(Given information Opens)
(** The loop of [quad_view]. *)
Fixpoint resolve_cells (self : SourceTimeline) (target : NormalizedTimestamp)
    (unique : btset CameraId) (cameras : list CameraId) : result ReplayError (list QuadCell) :=
  match cameras with
  | [] => Ok []
  | camera_id :: cameras' =>
      if decide (camera_id ∈ unique) then Err (DuplicateQuadCamera camera_id) else
      list ← ok_or (UnknownCamera camera_id) (bt_get camera_id (observations self));
      observation ← ok_or (ObservationUnavailable camera_id) (latest_at target list);
      cells ← resolve_cells self target (bs_insert camera_id unique) cameras';
      mret (mk_cell camera_id observation :: cells)
  end.
Definition list_min (l : list Z) : option Z :=
  match l with
  | [] => None
  | x :: l' => Some (foldr Z.min x l')
  end.
Definition list_max (l : list Z) : option Z :=
  match l with
  | [] => None
  | x :: l' => Some (foldr Z.max x l')
  end.

(** The subtraction of the extremes is unchecked, so it panics outside [i64]. *)
Definition quad_view (c0 c1 c2 c3 : CameraId) (target : NormalizedTimestamp) (tolerance : Z) :
    stm SourceTimeline ReplayError QuadViewDescription :=
  self ← st_get;
  cells ← st_lift (resolve_cells self target [] [c0; c1; c2; c3]);
  let times := cell_time <$> cells in
  let minimum := from_option id target (list_min times) in
  let maximum := from_option id target (list_max times) in
  difference ← st_expect (checked I64 (maximum - minimum));
  let skew := from_option id (ty_max U64) (checked U64 difference) in
  _ ← st_require (length cells = 4%nat) (ObservationUnavailable c0);
  mret {|
    quad_at := target;
    cells := cells;
    skew_nanos := skew;
    tolerance_nanos := tolerance;
    in_sync := bool_decide (skew ≤ tolerance)
  |}.

(** ** Histories *)

Inductive timeline_call :=
  | Observe (camera : CameraId) (at_ : NormalizedTimestamp) (sequence frame : Z)
  | RecordDiscontinuity (camera : CameraId) (at_ : NormalizedTimestamp) (reason : string).
Definition timeline_do (call : timeline_call) : stm SourceTimeline ReplayError unit :=
  match call with
  | Observe camera at_ sequence frame => _ ← observe camera at_ sequence frame; mret tt
  | RecordDiscontinuity camera at_ reason =>
      _ ← record_discontinuity camera at_ reason; mret tt
  end.
Definition timeline_run (calls : list timeline_call) (s : SourceTimeline) : SourceTimeline :=
  foldl (λ s call, (timeline_do call s).1) s calls.
Definition call_typed (call : timeline_call) : Prop :=
  match call with
  | Observe _ at_ sequence frame => in_ty I64 at_ ∧ in_ty U64 sequence ∧ in_ty U64 frame
  | RecordDiscontinuity _ at_ _ => in_ty I64 at_
  end.

(** ** The invariant of a timeline *)

Definition observed_before (a b : SourceObservation) : Prop :=
  synchronized_at a < synchronized_at b ∧ discontinuity_epoch a ≤ discontinuity_epoch b ∧
  (discontinuity_epoch a = discontinuity_epoch b → source_sequence a < source_sequence b).
#[global] Instance observed_before_trans : Transitive observed_before.
Proof.
  intros a b c (?&?&Hab) (?&?&Hbc). split_and!; [lia..|]. intros ?.
  assert (source_sequence a < source_sequence b) by (apply Hab; lia).
  assert (source_sequence b < source_sequence c) by (apply Hbc; lia). lia.
Qed.

Definition discontinuities_of (camera : CameraId) (self : SourceTimeline) : Z :=
  Z.of_nat (length (filter (λ d, disc_camera d = camera) (discontinuities self))).

(** The observations of one camera in its current epoch [e]. *)
Record observations_wf (e : Z) (l : list SourceObservation) : Prop := {
  obs_sorted : StronglySorted observed_before l;
  obs_typed : Forall (λ o, in_ty I64 (synchronized_at o) ∧ discontinuity_epoch o ≤ e) l
}.
Record timeline_wf (self : SourceTimeline) : Prop := {
  tl_observations : ∀ c l, bt_get c (observations self) = Some l →
    ∃ e, bt_get c (epochs self) = Some e ∧ observations_wf e l;
  tl_epochs : ∀ c e, bt_get c (epochs self) = Some e →
    is_Some (bt_get c (observations self)) ∧
    e = Z.min (ty_max U64) (discontinuities_of c self)
}.

Lemma observe_wp camera at_ sequence frame (s : SourceTimeline) :
  timeline_wf s → in_ty I64 at_ →
  wp (observe camera at_ sequence frame) (λ r s',
    match r with
    | Ret o => timeline_wf s' ∧ ∃ l e,
        bt_get camera (observations s) = Some l ∧ bt_get camera (epochs s) = Some e ∧
        o = mk_observation at_ sequence frame e ∧
        s' = mk_timeline (bt_insert camera (l ++ [o]) (observations s))
               (discontinuities s) (epochs s)
    | Throw _ => s' = s
    | Panic => False
    end) s.
Proof.
  intros Hs Hat. unfold observe. wp_step. wp_step. wp_step.
  apply wp_lift; [intros l Hl%ok_or_Ok|by intros ??].
  destruct (tl_observations _ Hs _ _ Hl) as (e&He&Hsort&Hty).
  wp_step. rewrite He. apply wp_expect; [intros ? [= <-]|done].
  set (o := mk_observation at_ sequence frame e).
  set (s1 := mk_timeline (bt_insert camera (l ++ [o]) (observations s))
               (discontinuities s) (epochs s)).
  assert ((∀ p, last l = Some p → observed_before p o) → timeline_wf s1) as Hok.
  { intros Hlast. split; simpl.
    - intros c l'. rewrite bt_get_insert. case_decide; [|by apply Hs]. intros [= <-]. subst c.
      exists e. split; [done|]. split; [by apply StronglySorted_snoc_last; [apply _|..]|].
      apply Forall_app. split; [done|]. apply Forall_singleton. simpl. split; [done|lia].
    - intros c e' [? ->]%(tl_epochs _ Hs). split; [|done].
      rewrite bt_get_insert. by case_decide. }
  assert ((∀ p, last l = Some p → observed_before p o) → timeline_wf s1 ∧ ∃ l' e',
    bt_get camera (observations s) = Some l' ∧ Some e = Some e' ∧
    o = mk_observation at_ sequence frame e' ∧
    s1 = mk_timeline (bt_insert camera (l' ++ [o]) (observations s))
           (discontinuities s) (epochs s)) as Hdone by naive_solver.
  destruct (last l) as [p|] eqn:Hp; wp_run; [done..| |by apply Hdone].
  apply Hdone. intros ? [= <-]. rewrite Forall_forall in Hty.
  destruct (Hty p) as [_ ?]; [by apply last_Some_elem_of in Hp|].
  unfold observed_before. simpl. split_and!; [lia..|].
  destruct (decide (discontinuity_epoch p = e)); [|done].
  assert (¬ sequence ≤ source_sequence p) by naive_solver. lia.
Qed.

Lemma record_discontinuity_wp camera at_ reason (s : SourceTimeline) :
  timeline_wf s →
  wp (record_discontinuity camera at_ reason) (λ r s',
    match r with
    | Ret d => timeline_wf s' ∧ ∃ e, bt_get camera (epochs s) = Some e ∧
        d = mk_discontinuity camera at_ (Z.min (ty_max U64) (e + 1)) reason ∧
        s' = mk_timeline (observations s) (discontinuities s ++ [d])
               (bt_insert camera (disc_epoch d) (epochs s))
    | Throw _ => s' = s
    | Panic => False
    end) s.
Proof.
  intros Hs. unfold record_discontinuity.
  wp_step. wp_step; [|done]. wp_step. wp_step. wp_step.
  apply wp_lift; [intros l Hl%ok_or_Ok|by intros ??].
  destruct (tl_observations _ Hs _ _ Hl) as (e&He&Hsort&Hty). rewrite He.
  assert (0 ≤ e) as He0.
  { destruct (tl_epochs _ Hs _ _ He) as [_ ->]. unfold discontinuities_of.
    change (ty_max U64) with 18446744073709551615. lia. }
  assert (saturating U64 (e + 1) = Z.min (ty_max U64) (e + 1)) as Hsat.
  { unfold saturating. change (ty_min U64) with 0.
    change (ty_max U64) with 18446744073709551615. lia. }
  set (d := mk_discontinuity camera at_ (saturating U64 (e + 1)) reason).
  set (s1 := mk_timeline (observations s) (discontinuities s ++ [d])
               (bt_insert camera (saturating U64 (e + 1)) (epochs s))).
  assert (timeline_wf s1) as Hs1.
  { split; simpl.
    - intros c l'. rewrite bt_get_insert. case_decide; [|by apply Hs]. subst c.
      rewrite Hl. intros [= <-]. eexists. split; [done|]. split; [done|].
      eapply Forall_impl; [exact Hty|]. intros o [? Ho]. split; [done|].
      rewrite Hsat. change (ty_max U64) with 18446744073709551615. 
      destruct (tl_epochs _ Hs _ _ He) as [_ He']. revert He'.
      change (ty_max U64) with 18446744073709551615. lia.
    - intros c e'. rewrite bt_get_insert. unfold discontinuities_of; simpl.
      rewrite filter_app, length_app. case_decide as Hc.
      + subst c. intros [= <-]. rewrite Hl. split; [done|]. rewrite Hsat.
        destruct (tl_epochs _ Hs _ _ He) as [_ He']. revert He'. unfold discontinuities_of.
        rewrite filter_cons_True by done. simpl. lia.
      + rewrite filter_cons_False by done. rewrite Nat.add_0_r. by apply Hs. }
  assert (timeline_wf s1 ∧ ∃ e', Some e = Some e' ∧
    d = mk_discontinuity camera at_ (Z.min (ty_max U64) (e' + 1)) reason ∧
    s1 = mk_timeline (observations s) (discontinuities s ++ [d])
           (bt_insert camera (disc_epoch d) (epochs s))) as Hdone.
  { split; [done|]. exists e. split; [done|]. split; [|done]. unfold d. by rewrite Hsat. }
  destruct (last l); wp_run; simplify_eq/=; done.
Qed.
(Given information Closes)
◆ Assignment ◆
Please copy only these lines, exactly: the first line of the records through the line containing "camera_id :: cameras' =>", ends included.

◆ Solution to the exercise ◆
(** The loop of [quad_view]. *)
Fixpoint resolve_cells (self : SourceTimeline) (target : NormalizedTimestamp)
    (unique : btset CameraId) (cameras : list CameraId) : result ReplayError (list QuadCell) :=
  match cameras with
  | [] => Ok []
  | camera_id :: cameras' =>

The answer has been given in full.